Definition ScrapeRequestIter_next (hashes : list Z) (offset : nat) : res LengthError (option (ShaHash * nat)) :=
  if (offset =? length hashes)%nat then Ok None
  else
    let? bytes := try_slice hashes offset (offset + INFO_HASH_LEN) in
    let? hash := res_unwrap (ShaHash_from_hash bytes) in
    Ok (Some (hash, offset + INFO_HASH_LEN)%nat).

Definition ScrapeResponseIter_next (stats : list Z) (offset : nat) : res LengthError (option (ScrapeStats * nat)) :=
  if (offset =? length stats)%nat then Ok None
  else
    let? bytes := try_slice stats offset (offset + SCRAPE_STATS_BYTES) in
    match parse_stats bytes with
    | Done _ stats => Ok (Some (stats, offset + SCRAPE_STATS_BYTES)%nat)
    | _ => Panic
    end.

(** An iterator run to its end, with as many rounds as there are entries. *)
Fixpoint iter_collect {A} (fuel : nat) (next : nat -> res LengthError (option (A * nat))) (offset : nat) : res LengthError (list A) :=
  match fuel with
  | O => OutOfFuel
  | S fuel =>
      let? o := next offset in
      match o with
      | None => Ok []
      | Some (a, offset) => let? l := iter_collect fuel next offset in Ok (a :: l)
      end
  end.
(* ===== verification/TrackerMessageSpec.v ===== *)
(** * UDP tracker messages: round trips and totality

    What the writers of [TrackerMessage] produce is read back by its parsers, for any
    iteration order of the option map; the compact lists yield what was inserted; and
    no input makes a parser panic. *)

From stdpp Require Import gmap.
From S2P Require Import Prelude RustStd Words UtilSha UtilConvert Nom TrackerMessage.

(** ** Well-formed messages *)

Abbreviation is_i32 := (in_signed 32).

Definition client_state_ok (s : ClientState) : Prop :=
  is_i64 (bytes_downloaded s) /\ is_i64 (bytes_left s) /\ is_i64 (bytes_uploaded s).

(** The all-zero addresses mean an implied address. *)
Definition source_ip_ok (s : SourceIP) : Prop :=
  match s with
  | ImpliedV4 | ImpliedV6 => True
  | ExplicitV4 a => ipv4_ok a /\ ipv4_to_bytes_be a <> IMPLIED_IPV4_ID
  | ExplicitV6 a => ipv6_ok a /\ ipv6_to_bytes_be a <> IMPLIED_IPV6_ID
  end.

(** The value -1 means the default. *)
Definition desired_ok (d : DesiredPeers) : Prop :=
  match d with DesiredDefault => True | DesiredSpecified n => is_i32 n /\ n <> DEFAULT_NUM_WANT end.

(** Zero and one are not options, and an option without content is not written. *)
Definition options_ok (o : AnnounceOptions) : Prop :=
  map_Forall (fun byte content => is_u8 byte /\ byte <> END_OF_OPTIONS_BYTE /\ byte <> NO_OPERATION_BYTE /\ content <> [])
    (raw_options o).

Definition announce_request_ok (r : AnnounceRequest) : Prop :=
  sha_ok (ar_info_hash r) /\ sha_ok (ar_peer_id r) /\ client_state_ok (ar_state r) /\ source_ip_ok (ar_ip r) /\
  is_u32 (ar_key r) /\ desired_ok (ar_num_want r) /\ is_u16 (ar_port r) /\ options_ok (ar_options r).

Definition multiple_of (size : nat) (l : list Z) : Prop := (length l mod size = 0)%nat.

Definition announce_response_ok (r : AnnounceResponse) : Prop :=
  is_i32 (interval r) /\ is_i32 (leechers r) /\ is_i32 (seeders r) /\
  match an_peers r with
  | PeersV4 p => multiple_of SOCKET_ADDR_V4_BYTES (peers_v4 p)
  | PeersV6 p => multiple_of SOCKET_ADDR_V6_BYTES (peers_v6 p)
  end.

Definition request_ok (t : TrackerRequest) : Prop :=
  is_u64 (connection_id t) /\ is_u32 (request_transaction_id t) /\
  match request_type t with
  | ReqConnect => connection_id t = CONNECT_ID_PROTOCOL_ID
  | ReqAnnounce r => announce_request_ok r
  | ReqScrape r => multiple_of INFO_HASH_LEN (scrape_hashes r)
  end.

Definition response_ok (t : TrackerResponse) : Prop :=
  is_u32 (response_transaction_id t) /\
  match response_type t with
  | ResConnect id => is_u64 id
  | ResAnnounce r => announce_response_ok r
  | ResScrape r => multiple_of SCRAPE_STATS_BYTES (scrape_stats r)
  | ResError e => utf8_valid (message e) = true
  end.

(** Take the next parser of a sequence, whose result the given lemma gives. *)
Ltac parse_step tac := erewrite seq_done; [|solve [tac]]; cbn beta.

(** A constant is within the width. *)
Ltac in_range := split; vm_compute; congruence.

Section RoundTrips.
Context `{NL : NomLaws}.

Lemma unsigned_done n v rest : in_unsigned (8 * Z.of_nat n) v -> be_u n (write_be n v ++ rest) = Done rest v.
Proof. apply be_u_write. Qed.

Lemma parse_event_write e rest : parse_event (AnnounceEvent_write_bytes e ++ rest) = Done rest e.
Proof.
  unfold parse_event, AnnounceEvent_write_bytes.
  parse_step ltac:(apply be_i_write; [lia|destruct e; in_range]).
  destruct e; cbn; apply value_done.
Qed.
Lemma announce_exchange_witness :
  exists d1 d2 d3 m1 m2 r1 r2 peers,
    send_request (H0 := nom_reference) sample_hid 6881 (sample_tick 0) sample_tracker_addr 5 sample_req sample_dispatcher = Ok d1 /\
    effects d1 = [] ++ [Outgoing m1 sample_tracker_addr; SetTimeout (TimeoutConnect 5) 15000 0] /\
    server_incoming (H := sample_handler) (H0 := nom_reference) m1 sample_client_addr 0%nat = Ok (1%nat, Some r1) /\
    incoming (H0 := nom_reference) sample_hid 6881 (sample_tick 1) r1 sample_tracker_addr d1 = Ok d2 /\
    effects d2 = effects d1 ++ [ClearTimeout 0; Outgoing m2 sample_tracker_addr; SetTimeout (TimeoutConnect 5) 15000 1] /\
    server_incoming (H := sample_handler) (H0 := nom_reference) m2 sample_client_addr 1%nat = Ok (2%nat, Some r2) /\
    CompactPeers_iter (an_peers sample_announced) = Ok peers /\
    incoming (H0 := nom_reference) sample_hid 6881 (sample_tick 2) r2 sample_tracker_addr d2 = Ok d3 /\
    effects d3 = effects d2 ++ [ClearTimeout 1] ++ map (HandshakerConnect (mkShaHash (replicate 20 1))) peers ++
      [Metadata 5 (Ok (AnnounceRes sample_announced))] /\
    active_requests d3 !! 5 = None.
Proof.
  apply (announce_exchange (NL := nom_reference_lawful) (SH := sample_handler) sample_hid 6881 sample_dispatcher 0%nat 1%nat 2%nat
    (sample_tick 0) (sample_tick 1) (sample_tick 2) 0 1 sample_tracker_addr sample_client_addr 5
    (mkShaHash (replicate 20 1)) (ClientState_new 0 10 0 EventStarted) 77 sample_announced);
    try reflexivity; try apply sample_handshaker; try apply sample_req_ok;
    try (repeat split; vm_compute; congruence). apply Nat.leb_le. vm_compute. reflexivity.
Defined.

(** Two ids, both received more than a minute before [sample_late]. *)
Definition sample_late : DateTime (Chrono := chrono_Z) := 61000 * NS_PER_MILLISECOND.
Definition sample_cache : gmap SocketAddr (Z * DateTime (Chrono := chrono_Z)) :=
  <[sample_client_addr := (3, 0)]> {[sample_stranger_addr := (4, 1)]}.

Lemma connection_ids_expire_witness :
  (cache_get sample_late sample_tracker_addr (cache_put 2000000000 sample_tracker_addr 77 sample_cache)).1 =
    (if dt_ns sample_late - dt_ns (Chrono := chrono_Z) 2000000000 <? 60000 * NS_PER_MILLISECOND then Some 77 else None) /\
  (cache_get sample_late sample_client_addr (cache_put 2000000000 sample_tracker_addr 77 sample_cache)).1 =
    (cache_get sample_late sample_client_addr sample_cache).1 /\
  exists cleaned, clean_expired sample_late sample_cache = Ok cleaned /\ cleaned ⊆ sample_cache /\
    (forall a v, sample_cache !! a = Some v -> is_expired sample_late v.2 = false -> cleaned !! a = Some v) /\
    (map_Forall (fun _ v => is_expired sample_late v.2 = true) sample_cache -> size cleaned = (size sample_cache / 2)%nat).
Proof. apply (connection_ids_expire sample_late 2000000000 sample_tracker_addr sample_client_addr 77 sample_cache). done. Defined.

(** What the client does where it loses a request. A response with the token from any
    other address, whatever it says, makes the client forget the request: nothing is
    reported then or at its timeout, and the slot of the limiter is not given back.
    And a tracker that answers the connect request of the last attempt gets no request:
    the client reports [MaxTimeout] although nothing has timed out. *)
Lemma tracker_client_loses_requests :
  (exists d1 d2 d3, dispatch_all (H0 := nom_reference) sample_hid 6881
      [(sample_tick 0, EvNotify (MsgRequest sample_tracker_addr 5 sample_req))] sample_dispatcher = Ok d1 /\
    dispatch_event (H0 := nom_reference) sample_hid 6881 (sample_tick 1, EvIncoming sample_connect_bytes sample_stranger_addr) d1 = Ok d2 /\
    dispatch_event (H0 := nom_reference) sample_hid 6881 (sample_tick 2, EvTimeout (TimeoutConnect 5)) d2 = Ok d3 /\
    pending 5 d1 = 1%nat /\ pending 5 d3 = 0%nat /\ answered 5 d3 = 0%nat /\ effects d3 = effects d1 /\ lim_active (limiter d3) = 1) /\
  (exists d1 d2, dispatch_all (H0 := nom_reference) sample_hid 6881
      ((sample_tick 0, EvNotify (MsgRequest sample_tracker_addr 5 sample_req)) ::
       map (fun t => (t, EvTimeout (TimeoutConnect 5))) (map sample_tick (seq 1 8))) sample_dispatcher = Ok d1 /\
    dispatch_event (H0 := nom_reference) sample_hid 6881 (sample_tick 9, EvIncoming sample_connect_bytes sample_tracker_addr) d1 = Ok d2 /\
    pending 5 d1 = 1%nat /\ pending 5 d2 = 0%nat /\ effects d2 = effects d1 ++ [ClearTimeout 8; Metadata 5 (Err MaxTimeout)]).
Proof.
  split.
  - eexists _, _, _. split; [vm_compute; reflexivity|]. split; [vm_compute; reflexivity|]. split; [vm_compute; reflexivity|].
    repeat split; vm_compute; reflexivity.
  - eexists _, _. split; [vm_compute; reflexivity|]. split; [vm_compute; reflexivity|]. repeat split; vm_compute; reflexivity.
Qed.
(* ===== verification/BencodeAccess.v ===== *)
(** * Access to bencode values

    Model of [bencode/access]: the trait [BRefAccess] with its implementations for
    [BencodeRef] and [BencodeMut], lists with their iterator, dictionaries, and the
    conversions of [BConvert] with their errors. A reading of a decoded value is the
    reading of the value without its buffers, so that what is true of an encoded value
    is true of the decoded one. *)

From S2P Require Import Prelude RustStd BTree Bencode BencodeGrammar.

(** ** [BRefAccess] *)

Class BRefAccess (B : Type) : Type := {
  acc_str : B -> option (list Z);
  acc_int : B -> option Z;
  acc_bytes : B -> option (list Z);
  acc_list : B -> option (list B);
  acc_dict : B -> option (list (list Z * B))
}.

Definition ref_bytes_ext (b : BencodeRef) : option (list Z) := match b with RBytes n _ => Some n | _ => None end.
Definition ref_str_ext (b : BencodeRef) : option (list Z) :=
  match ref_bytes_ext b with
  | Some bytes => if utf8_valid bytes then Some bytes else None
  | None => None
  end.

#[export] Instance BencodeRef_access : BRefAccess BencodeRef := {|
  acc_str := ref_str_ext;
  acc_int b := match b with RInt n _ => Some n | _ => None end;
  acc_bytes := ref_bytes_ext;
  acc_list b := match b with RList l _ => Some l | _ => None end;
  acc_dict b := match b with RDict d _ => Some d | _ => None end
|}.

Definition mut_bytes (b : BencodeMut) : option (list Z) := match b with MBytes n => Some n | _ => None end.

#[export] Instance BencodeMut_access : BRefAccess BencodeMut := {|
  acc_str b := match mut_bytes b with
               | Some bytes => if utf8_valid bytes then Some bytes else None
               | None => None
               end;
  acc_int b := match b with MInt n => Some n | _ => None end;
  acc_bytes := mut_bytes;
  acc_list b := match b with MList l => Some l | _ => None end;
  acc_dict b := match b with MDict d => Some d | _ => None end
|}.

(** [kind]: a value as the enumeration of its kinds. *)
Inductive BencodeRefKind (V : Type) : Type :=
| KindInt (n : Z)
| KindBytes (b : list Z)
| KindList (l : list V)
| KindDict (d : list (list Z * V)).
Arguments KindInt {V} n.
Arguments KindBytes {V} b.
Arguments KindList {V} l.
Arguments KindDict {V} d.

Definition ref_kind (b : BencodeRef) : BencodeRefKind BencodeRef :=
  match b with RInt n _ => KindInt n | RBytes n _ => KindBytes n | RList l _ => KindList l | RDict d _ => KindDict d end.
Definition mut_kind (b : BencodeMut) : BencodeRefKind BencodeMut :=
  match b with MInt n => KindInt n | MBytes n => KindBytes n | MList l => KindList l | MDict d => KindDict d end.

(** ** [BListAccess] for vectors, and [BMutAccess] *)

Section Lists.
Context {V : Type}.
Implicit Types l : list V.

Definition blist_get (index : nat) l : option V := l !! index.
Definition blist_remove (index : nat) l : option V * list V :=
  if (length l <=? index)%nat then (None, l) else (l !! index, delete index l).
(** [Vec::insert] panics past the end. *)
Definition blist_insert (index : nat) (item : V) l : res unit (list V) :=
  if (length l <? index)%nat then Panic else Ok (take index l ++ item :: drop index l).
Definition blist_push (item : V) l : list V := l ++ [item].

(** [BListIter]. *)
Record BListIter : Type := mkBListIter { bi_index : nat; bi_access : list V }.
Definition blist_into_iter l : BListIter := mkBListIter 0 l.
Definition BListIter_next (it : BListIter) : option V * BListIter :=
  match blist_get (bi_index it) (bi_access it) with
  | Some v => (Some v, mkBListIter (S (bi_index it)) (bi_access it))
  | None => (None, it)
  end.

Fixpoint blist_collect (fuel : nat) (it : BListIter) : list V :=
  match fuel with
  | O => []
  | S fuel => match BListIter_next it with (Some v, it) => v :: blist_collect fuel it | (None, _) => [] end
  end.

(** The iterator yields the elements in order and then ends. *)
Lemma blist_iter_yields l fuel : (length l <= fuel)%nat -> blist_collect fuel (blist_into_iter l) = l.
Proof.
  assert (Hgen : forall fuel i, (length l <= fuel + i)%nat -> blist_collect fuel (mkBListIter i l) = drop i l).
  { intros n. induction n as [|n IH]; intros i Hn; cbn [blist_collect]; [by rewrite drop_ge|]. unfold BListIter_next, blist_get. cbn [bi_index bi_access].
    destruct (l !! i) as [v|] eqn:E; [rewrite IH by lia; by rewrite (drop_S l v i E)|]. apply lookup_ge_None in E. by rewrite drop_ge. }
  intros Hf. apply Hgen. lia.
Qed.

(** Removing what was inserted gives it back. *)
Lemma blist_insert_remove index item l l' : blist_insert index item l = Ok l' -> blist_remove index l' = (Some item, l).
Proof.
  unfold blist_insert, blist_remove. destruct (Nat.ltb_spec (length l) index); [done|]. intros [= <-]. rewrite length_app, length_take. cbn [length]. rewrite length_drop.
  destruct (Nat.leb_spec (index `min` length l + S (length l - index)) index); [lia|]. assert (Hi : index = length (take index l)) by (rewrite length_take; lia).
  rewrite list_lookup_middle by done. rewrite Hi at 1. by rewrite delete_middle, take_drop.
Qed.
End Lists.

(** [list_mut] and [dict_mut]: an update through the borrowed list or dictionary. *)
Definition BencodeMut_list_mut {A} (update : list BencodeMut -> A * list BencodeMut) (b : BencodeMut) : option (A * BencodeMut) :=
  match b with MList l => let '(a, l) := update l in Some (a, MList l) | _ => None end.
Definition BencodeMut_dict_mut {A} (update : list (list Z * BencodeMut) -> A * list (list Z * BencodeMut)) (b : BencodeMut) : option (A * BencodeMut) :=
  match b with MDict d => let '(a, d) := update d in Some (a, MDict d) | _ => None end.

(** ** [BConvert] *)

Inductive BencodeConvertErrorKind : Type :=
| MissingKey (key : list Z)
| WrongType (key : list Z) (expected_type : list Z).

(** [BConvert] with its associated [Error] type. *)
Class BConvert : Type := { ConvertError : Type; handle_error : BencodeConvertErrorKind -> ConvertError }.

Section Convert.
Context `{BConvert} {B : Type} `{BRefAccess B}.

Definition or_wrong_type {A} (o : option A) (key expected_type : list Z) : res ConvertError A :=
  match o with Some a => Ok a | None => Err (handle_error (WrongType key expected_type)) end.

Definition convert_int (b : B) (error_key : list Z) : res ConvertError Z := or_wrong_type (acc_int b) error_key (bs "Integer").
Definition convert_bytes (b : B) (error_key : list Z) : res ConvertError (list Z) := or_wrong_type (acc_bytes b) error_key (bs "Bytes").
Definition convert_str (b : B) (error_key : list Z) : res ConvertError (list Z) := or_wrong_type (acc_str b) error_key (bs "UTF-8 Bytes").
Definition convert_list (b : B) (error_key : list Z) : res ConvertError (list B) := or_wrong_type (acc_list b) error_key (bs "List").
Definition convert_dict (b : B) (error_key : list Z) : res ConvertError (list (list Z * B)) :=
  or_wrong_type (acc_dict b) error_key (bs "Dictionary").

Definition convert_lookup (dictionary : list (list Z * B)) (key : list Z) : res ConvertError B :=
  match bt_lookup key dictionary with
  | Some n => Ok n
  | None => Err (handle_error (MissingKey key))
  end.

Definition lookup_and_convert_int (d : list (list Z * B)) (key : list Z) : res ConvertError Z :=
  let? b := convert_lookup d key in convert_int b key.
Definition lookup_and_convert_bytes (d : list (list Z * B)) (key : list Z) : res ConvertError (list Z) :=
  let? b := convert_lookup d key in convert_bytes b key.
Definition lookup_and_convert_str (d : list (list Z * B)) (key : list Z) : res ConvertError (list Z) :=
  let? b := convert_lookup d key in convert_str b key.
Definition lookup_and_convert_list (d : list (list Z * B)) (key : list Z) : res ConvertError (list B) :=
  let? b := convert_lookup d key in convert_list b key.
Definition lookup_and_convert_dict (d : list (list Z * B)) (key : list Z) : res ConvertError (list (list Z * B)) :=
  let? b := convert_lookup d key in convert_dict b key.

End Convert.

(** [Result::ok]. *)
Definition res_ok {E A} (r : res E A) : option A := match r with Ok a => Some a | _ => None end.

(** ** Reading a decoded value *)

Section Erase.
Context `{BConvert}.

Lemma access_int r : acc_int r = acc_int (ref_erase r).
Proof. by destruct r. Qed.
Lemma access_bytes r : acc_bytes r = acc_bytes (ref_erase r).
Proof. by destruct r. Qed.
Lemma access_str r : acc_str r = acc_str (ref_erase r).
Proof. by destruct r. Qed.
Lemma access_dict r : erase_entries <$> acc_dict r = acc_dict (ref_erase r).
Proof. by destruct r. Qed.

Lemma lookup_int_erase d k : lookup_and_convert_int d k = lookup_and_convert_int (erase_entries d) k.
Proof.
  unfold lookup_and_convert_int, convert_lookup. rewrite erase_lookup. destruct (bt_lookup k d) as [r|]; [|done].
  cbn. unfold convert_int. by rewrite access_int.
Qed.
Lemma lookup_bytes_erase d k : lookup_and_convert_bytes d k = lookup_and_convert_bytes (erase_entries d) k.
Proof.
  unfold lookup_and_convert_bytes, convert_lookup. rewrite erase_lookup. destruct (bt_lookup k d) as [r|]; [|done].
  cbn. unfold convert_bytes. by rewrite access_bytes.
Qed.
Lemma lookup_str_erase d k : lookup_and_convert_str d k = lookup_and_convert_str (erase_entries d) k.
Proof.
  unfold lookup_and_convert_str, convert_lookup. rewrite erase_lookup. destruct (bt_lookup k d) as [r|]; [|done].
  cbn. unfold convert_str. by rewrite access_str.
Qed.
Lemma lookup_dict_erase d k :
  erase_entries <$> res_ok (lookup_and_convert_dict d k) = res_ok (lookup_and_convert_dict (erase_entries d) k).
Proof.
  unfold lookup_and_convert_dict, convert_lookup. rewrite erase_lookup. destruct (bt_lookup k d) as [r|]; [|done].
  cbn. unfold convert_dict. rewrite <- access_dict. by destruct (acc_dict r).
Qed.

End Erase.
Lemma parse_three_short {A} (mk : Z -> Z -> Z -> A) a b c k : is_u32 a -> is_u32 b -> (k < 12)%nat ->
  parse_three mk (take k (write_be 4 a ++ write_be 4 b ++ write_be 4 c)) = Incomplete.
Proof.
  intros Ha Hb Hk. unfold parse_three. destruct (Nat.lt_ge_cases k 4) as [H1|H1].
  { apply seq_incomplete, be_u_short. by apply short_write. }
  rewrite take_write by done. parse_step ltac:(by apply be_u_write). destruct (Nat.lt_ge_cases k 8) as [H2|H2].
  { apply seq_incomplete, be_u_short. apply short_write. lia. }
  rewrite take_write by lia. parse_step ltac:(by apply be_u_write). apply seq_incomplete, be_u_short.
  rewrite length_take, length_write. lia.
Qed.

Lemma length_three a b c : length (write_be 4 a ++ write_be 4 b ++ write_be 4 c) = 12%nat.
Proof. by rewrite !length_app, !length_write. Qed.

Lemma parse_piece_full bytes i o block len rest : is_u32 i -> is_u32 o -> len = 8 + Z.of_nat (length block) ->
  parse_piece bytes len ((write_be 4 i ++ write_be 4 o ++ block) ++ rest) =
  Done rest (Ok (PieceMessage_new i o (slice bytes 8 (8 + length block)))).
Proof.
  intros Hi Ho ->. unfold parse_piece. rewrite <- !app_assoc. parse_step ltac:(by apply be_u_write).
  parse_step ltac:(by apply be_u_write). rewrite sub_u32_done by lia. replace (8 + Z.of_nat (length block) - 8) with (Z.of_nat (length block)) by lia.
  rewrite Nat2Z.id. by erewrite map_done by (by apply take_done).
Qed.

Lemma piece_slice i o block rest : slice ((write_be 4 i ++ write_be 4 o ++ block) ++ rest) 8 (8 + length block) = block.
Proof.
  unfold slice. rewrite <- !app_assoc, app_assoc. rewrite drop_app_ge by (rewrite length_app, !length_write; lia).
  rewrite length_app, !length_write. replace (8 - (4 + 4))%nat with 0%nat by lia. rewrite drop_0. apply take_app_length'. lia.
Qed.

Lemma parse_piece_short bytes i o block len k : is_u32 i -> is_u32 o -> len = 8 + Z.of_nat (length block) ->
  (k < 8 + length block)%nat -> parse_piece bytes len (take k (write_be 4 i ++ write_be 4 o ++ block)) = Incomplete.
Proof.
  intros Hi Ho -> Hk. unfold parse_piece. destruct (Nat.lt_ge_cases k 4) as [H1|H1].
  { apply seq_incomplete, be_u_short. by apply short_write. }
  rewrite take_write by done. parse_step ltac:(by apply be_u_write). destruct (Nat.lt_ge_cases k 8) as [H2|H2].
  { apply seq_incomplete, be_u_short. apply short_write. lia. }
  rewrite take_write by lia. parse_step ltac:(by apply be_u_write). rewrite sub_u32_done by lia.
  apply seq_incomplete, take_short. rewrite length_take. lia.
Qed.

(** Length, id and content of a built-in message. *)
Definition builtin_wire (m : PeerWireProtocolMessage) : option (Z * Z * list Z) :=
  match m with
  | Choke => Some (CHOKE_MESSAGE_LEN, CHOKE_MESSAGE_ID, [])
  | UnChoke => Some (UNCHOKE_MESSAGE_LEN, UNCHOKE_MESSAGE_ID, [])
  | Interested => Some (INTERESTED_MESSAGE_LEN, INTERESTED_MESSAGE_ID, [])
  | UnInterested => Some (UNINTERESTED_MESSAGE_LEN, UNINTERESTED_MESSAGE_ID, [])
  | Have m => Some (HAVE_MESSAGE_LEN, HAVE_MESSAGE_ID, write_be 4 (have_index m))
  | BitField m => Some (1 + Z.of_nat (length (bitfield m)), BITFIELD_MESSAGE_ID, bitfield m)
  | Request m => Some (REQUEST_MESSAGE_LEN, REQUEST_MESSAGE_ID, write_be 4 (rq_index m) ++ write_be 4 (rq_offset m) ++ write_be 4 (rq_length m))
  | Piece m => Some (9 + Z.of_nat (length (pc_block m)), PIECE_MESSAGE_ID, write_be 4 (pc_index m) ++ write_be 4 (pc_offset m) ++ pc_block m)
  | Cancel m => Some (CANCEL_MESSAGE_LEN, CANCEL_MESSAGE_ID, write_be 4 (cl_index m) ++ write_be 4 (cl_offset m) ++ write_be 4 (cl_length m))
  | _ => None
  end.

§ Your assignment
Pull each line containing the word "export" out of the data above.

§ Exercise response
#[export] Instance BencodeRef_access : BRefAccess BencodeRef := {|
#[export] Instance BencodeMut_access : BRefAccess BencodeMut := {|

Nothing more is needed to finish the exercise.